§ DATA SECTION:

..........

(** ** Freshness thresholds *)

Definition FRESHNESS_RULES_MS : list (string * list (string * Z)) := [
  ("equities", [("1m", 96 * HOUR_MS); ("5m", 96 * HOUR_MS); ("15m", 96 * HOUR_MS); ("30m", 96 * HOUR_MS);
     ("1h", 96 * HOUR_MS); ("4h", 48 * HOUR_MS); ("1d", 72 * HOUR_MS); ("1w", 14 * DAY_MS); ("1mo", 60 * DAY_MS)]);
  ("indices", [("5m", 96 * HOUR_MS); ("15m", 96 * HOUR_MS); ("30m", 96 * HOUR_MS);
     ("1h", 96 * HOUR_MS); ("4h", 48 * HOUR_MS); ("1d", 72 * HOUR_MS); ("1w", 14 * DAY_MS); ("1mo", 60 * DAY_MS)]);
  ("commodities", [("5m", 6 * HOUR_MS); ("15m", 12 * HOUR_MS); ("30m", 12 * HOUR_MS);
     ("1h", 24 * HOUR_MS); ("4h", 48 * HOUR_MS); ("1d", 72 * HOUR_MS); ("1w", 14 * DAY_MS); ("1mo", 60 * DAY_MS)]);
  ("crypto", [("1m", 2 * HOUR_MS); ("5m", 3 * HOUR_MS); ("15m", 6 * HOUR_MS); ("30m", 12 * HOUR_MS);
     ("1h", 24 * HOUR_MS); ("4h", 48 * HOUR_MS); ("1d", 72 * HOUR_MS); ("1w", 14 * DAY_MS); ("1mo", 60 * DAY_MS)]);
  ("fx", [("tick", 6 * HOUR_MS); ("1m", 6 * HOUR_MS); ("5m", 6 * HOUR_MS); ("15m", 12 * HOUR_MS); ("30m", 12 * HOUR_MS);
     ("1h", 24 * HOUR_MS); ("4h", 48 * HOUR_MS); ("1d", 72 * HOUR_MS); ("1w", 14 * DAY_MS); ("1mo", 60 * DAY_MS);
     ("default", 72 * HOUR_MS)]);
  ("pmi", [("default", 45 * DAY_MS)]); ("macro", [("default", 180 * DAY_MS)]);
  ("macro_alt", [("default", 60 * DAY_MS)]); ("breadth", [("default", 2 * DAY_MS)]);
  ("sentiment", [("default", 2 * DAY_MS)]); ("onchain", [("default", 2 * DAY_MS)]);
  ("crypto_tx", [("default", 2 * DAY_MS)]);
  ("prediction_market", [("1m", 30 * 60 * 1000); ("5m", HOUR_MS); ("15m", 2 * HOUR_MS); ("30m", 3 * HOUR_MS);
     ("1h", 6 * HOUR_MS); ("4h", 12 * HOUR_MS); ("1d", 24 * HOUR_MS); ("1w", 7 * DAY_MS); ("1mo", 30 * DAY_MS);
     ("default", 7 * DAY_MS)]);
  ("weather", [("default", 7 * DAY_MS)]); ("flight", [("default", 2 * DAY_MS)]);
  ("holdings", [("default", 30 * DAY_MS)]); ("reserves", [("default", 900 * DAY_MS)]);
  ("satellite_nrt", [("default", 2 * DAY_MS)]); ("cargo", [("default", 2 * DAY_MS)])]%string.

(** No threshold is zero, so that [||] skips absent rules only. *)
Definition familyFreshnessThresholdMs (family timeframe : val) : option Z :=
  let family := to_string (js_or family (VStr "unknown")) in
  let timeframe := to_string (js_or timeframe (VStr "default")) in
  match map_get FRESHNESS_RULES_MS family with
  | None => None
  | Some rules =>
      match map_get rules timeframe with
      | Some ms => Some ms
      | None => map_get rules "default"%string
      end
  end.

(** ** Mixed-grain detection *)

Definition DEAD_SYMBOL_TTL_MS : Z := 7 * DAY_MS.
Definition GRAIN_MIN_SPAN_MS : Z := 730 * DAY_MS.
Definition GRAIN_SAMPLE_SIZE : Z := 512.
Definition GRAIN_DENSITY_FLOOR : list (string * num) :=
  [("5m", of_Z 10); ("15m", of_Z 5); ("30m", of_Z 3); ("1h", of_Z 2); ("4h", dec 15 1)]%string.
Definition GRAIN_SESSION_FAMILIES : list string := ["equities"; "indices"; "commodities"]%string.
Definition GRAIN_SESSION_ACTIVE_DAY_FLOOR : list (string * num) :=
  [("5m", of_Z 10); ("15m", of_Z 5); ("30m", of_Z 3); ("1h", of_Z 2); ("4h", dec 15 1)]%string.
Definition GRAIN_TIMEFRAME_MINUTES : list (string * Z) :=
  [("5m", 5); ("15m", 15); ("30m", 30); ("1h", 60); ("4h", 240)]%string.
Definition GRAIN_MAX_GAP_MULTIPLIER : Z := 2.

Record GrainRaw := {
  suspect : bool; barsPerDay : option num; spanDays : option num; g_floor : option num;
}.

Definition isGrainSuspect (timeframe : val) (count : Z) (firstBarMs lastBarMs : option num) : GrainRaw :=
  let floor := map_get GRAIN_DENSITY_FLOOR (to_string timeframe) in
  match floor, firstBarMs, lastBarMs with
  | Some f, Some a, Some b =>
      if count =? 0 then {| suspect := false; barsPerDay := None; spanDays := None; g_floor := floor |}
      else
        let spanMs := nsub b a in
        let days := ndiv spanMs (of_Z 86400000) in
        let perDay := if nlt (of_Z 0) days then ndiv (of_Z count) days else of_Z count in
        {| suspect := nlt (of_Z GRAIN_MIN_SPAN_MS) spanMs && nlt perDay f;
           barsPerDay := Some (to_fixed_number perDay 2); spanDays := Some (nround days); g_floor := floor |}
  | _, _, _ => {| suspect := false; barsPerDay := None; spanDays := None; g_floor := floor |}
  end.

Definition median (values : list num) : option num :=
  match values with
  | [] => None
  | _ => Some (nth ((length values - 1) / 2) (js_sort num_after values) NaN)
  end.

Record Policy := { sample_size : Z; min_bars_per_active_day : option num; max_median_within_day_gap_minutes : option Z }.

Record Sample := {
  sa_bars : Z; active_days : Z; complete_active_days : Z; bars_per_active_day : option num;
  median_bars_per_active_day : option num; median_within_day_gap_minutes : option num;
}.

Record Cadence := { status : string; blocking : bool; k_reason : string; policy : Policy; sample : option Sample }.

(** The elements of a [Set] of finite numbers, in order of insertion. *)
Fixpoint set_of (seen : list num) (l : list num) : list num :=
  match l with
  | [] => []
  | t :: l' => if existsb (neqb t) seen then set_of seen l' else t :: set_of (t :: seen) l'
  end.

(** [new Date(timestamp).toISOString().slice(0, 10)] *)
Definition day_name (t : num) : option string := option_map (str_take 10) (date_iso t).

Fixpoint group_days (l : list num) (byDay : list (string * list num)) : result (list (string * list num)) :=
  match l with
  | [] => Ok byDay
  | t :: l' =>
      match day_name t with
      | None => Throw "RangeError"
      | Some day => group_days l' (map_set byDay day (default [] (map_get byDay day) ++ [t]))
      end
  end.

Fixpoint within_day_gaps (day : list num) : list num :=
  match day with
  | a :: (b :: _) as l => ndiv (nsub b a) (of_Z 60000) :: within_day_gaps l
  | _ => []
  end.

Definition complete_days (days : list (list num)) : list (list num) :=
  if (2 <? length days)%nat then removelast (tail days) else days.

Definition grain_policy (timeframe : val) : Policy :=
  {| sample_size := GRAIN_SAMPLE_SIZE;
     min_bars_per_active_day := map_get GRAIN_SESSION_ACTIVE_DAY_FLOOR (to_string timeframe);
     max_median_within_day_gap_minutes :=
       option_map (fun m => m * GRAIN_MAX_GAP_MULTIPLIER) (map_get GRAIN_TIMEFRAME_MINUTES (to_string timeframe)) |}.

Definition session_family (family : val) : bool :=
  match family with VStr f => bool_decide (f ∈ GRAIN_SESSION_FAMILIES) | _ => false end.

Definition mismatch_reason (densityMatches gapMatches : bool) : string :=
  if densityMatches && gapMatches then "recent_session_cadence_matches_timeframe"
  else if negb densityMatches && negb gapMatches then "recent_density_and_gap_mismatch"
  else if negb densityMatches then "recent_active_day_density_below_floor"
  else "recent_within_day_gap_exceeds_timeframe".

..........

§ TASK ITEM: Each line that holds the word "equities" should be extracted from the records.

§ EXERCISE OUTPUT:
  ("equities", [("1m", 96 * HOUR_MS); ("5m", 96 * HOUR_MS); ("15m", 96 * HOUR_MS); ("30m", 96 * HOUR_MS);
Definition GRAIN_SESSION_FAMILIES : list string := ["equities"; "indices"; "commodities"]%string.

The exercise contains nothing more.